* **Problem to solve**
Only some lines are wanted. Transcribe, exactly, the lines below from the line with "successor after the" up to and including the line with "(connection_made self s)))".

* **Stored records**
Lemma fetch_urls_ok_content (hdrs : list (str * str))
  (pairs : list (str * str)) (fs fs' : gmap str file) :
  NoDup (List.map snd pairs) ->
  fetch_urls env hdrs pairs fs = (fs', Ok tt) ->
  forall u fn, In (u, fn) pairs ->
    exists c, requests_get env u hdrs = Ok c
              /\ content <$> fs' !! fn = Some c.
Proof.
  revert fs; induction pairs as [|[u0 fn0] pairs IH]; intros fs Hnd Hok u fn;
    [intros []|].
  simpl in Hnd, Hok. apply NoDup_cons in Hnd as [Hfresh Hnd].
  destruct (requests_get env u0 hdrs) as [c|e] eqn:Hget; [|discriminate].
  destruct (write_file fs fn0 c) as [fs1 [[]|e]] eqn:Hw; [|discriminate].
  intros [Heq|Hin].
  - inversion Heq; subst. exists c. split; [exact Hget|].
    pose proof (fetch_urls_other hdrs pairs fs1 fn) as Hkeep.
    rewrite Hok in Hkeep. simpl in Hkeep. rewrite Hkeep.
    + now apply write_file_ok_content in Hw.
    + intros Hin. apply Hfresh. now apply list_elem_of_In.
  - exact (IH fs1 Hnd Hok u fn Hin).
Qed.

Lemma in_snd_combine {A B} (a : list A) (b : list B) (y : B) :
  In y (List.map snd (combine a b)) -> In y b.
Proof.
  revert b; induction a as [|x a IH]; intros [|z b]; simpl; try tauto.
  intros [->|H]; [now left|right; now apply IH].
Qed.

Lemma NoDup_snd_combine {A B} (a : list A) (b : list B) :
  NoDup b -> NoDup (List.map snd (combine a b)).
Proof.
  revert b; induction a as [|x a IH]; intros [|z b] Hnd; simpl;
    try constructor.
  - apply NoDup_cons in Hnd as [Hfresh Hnd]. intros Hin. apply Hfresh.
    apply list_elem_of_In. apply list_elem_of_In in Hin.
    now apply in_snd_combine in Hin.
  - apply NoDup_cons in Hnd as [_ Hnd]. now apply IH.
Qed.

(** X1.  When [fetch] returns, it returns the name of the feed, every
    URL of the feed was answered, and each file holds the content that
    its URL answered with (the files of the feed being distinct). *)
Theorem fetch_ok_stores_every_url (args : Feed) (fs fs' : gmap str file)
  (n : str) :
  NoDup (filenames args) ->
  fetch env args fs = (fs', Ok n) ->
  n = name args
  /\ forall url fname,
       In (url, fname) (combine (feeds args) (filenames args)) ->
       exists c, requests_get env url (headers args) = Ok c
                 /\ content <$> fs' !! fname = Some c.
Proof.
  intros Hnd. unfold fetch.
  destruct (fetch_urls env (headers args)
              (combine (feeds args) (filenames args)) fs)
    as [fs1 [[]|e]] eqn:Hok; intros H; inversion H; subst.
  split; [reflexivity|].
  apply (fetch_urls_ok_content _ _ fs fs'); [|exact Hok].
  now apply NoDup_snd_combine.
Qed.

(** X2.  Whether it returns or raises, [fetch] leaves every file that
    is not one of the feed's own files as it was. *)
Theorem fetch_touches_only_own_files (args : Feed) (fs : gmap str file)
  (path : str) :
  ~ In path (filenames args) ->
  fst (fetch env args fs) !! path = fs !! path.
Proof.
  intros Hout. unfold fetch.
  pose proof (fetch_urls_other (headers args)
                (combine (feeds args) (filenames args)) fs path) as Hk.
  destruct (fetch_urls env (headers args)
              (combine (feeds args) (filenames args)) fs) as [fs1 [[]|e]];
    simpl in Hk |- *; apply Hk; intros Hin; apply Hout;
    now apply in_snd_combine in Hin.
Qed.

End FetchFiles.

Lemma fetch_ok_stores_every_url_witness :
  let fs' := fst (fetch Sample.env Sample.first ∅) in
  NoDup (filenames Sample.first)
  /\ fetch Sample.env Sample.first ∅ = (fs', Ok (py "first"))
  /\ py "first" = name Sample.first
  /\ forall url fname,
       In (url, fname) (combine (feeds Sample.first)
                                (filenames Sample.first)) ->
       exists c, requests_get Sample.env url (headers Sample.first) = Ok c
                 /\ content <$> fs' !! fname = Some c.
Proof.
  intros fs'.
  assert (H1 : NoDup (filenames Sample.first)).
  { apply (bool_decide_unpack _). vm_compute. reflexivity. }
  assert (H2 : fetch Sample.env Sample.first ∅ = (fs', Ok (py "first")))
    by (vm_compute; reflexivity).
  split; [exact H1|]. split; [exact H2|].
  exact (fetch_ok_stores_every_url Sample.env Sample.first ∅ fs'
           (py "first") H1 H2).
Defined.

Lemma fetch_touches_only_own_files_witness :
  ~ In (py "d/final.0.feed") (filenames Sample.middle)
  /\ fst (fetch Sample.env Sample.middle ∅) !! py "d/final.0.feed"
     = (∅ : gmap str file) !! py "d/final.0.feed".
Proof.
  assert (H : ~ In (py "d/final.0.feed") (filenames Sample.middle)).
  { vm_compute. intros [H|[H|[H|[]]]]; discriminate H. }
  split; [exact H|].
  exact (fetch_touches_only_own_files Sample.env Sample.middle ∅
           (py "d/final.0.feed") H).
Defined.

(** ** The registry of feeds and the schedule across cycles *)

Section Registry.

Context (env : Collaborators).

Lemma same_options_refl (f : Feed) : same_options f f.
Proof. unfold same_options. tauto. Qed.

Lemma same_options_trans (f g h : Feed) :
  same_options f g -> same_options g h -> same_options f h.
Proof. unfold same_options. intuition congruence. Qed.

Lemma same_registry_refl (d : list (str * Feed)) : same_registry d d.
Proof.
  induction d as [|kf d IH]; constructor; [|exact IH].
  split; [reflexivity|apply same_options_refl].
Qed.

Lemma same_registry_trans (d1 d2 d3 : list (str * Feed)) :
  same_registry d1 d2 -> same_registry d2 d3 -> same_registry d1 d3.
Proof.
  intros H12; revert d3; induction H12 as [|a b d1 d2 [Hk Ho] _ IH];
    intros d3 H23; inversion H23 as [|? c ? d3' [Hk' Ho'] Hrest]; subst;
    constructor.
  - split; [congruence|eapply same_options_trans; eauto].
  - now apply IH.
Qed.

Lemma dict_set_same_registry (d : list (str * Feed)) (k : str)
  (f f' : Feed) :
  dict_get d k = Some f -> same_options f f' ->
  same_registry d (dict_set d k f').
Proof.
  intros Hget Hsame. induction d as [|[k0 v0] d IH]; [discriminate|].
  simpl in Hget |- *. destruct (decide (k0 = k)) as [->|Hne].
  - inversion Hget; subst. constructor; [now split|apply same_registry_refl].
  - constructor; [split; [reflexivity|apply same_options_refl]|now apply IH].
Qed.

Lemma set_time_registry (n : str) (s : state) :
  same_registry (self_feeds s) (self_feeds (fst (set_time env n s))).
Proof.
  unfold set_time. destruct (dict_get (self_feeds s) n) as [feed|] eqn:Hget;
    simpl; [|apply same_registry_refl].
  apply (dict_set_same_registry _ _ feed); [exact Hget|].
  unfold same_options. simpl. tauto.
Qed.

Lemma consume_registry (results : list (result str)) (s : state) :
  same_registry (self_feeds s) (self_feeds (fst (consume env results s))).
Proof.
  revert s; induction results as [|[n|e] rest IH]; intros s; simpl;
    try apply same_registry_refl.
  unfold bind. pose proof (set_time_registry n s) as Hs.
  destruct (set_time env n s) as [s1 [[]|e]]; simpl in Hs |- *;
    [|exact Hs].
  eapply same_registry_trans; [exact Hs|apply IH].
Qed.

Lemma Feeds_fetch_registry (self : Plugin) (s : state) :
  same_registry (self_feeds s) (self_feeds (fst (Feeds_fetch env self s))).
Proof.
  rewrite Feeds_fetch_unfold.
  destruct (bot_testing self); [apply same_registry_refl|].
  destruct (fetch_batch (time_time env (ticks s)) (dict_values (self_feeds s)))
    as [|f b]; [apply same_registry_refl|].
  match goal with |- context [consume env ?rs ?st] =>
    exact (consume_registry rs st) end.
Qed.

Lemma update_registry (self : Plugin) (s : state) :
  same_registry (self_feeds s) (self_feeds (fst (update env self s))).
Proof.
  rewrite update_unfold. cbn [fst].
  set (s1 := after_phase (snd (Feeds_fetch env self s))
                         (fst (Feeds_fetch env self s))).
  set (s2 := after_phase (snd (Feeds_parse env self s1))
                         (fst (Feeds_parse env self s1))).
  assert (H1 : self_feeds s1 = self_feeds (fst (Feeds_fetch env self s)))
    by apply after_phase_frame.
  assert (H2 : self_feeds s2 = self_feeds s1).
  { unfold s2.
    destruct (after_phase_frame (snd (Feeds_parse env self s1))
                (fst (Feeds_parse env self s1))) as (-> & _).
    apply Feeds_parse_frame. }
  assert (H3 : self_feeds (if bot_loop self
                           then fst (call_later (self_delay self) s2)
                           else s2) = self_feeds s2)
    by (destruct (bot_loop self); reflexivity).
  rewrite H3, H2, H1. apply Feeds_fetch_registry.
Qed.

Lemma update_scheduled (self : Plugin) (s : state) :
  scheduled (fst (update env self s))
  = scheduled s ++ (if bot_loop self then [self_delay self] else []).
Proof.
  rewrite update_unfold. cbn [fst].
  set (s1 := after_phase (snd (Feeds_fetch env self s))
                         (fst (Feeds_fetch env self s))).
  set (s2 := after_phase (snd (Feeds_parse env self s1))
                         (fst (Feeds_parse env self s1))).
  assert (H1 : scheduled s1 = scheduled s).
  { unfold s1.
    destruct (after_phase_frame (snd (Feeds_fetch env self s))
                (fst (Feeds_fetch env self s))) as (_ & _ & _ & _ & ->).
    apply Feeds_fetch_frame. }
  assert (H2 : scheduled s2 = scheduled s1).
  { unfold s2.
    destruct (after_phase_frame (snd (Feeds_parse env self s1))
                (fst (Feeds_parse env self s1))) as (_ & _ & _ & _ & ->).
    apply Feeds_parse_frame. }
  destruct (bot_loop self); simpl; rewrite ?app_nil_r; congruence.
Qed.

(** X3.  However many update cycles run, and whatever fails in them,
    [self.feeds] keeps its keys in their order, and every feed keeps
    its name, URLs, files, format, delay, channels and headers: a
    cycle changes nothing of a feed but its last fetch time. *)
Theorem cycles_keep_the_registry (self : Plugin) (n : nat) (s : state) :
  same_registry (self_feeds s) (self_feeds (run_updates env self n s)).
Proof.
  revert s; induction n as [|n IH]; intros s; simpl;
    [apply same_registry_refl|].
  eapply same_registry_trans; [apply update_registry|apply IH].
Qed.

(** X4.  On a bot that is not in testing mode and has an event loop,
    [connection_made] asks for the first cycle after 10 seconds, and
    each of the [n] cycles that then run asks for exactly one
    successor after the global delay, whatever failed in it. *)
Theorem one_successor_per_cycle (self : Plugin) (n : nat) (s : state) :
  bot_testing self = false ->
  bot_loop self = true ->
  snd (connection_made self s) = Ok tt
  /\ scheduled (run_updates env self n (fst (connection_made self s)))
     = scheduled s ++ 10 :: repeat (self_delay self) n.
Proof.
  intros Ht Hl. unfold connection_made. rewrite Ht, Hl.
  split; [reflexivity|].
  assert (Hn : forall k st,
             scheduled (run_updates env self k st)
             = scheduled st ++ repeat (self_delay self) k).
  { induction k as [|k IH]; intros st; simpl; [now rewrite app_nil_r|].
    rewrite IH, update_scheduled, Hl, <- app_assoc. reflexivity. }
  rewrite Hn. simpl. now rewrite <- app_assoc.
Qed.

* **Exercise result**
    successor after the global delay, whatever failed in it. *)
Theorem one_successor_per_cycle (self : Plugin) (n : nat) (s : state) :
  bot_testing self = false ->
  bot_loop self = true ->
  snd (connection_made self s) = Ok tt
  /\ scheduled (run_updates env self n (fst (connection_made self s)))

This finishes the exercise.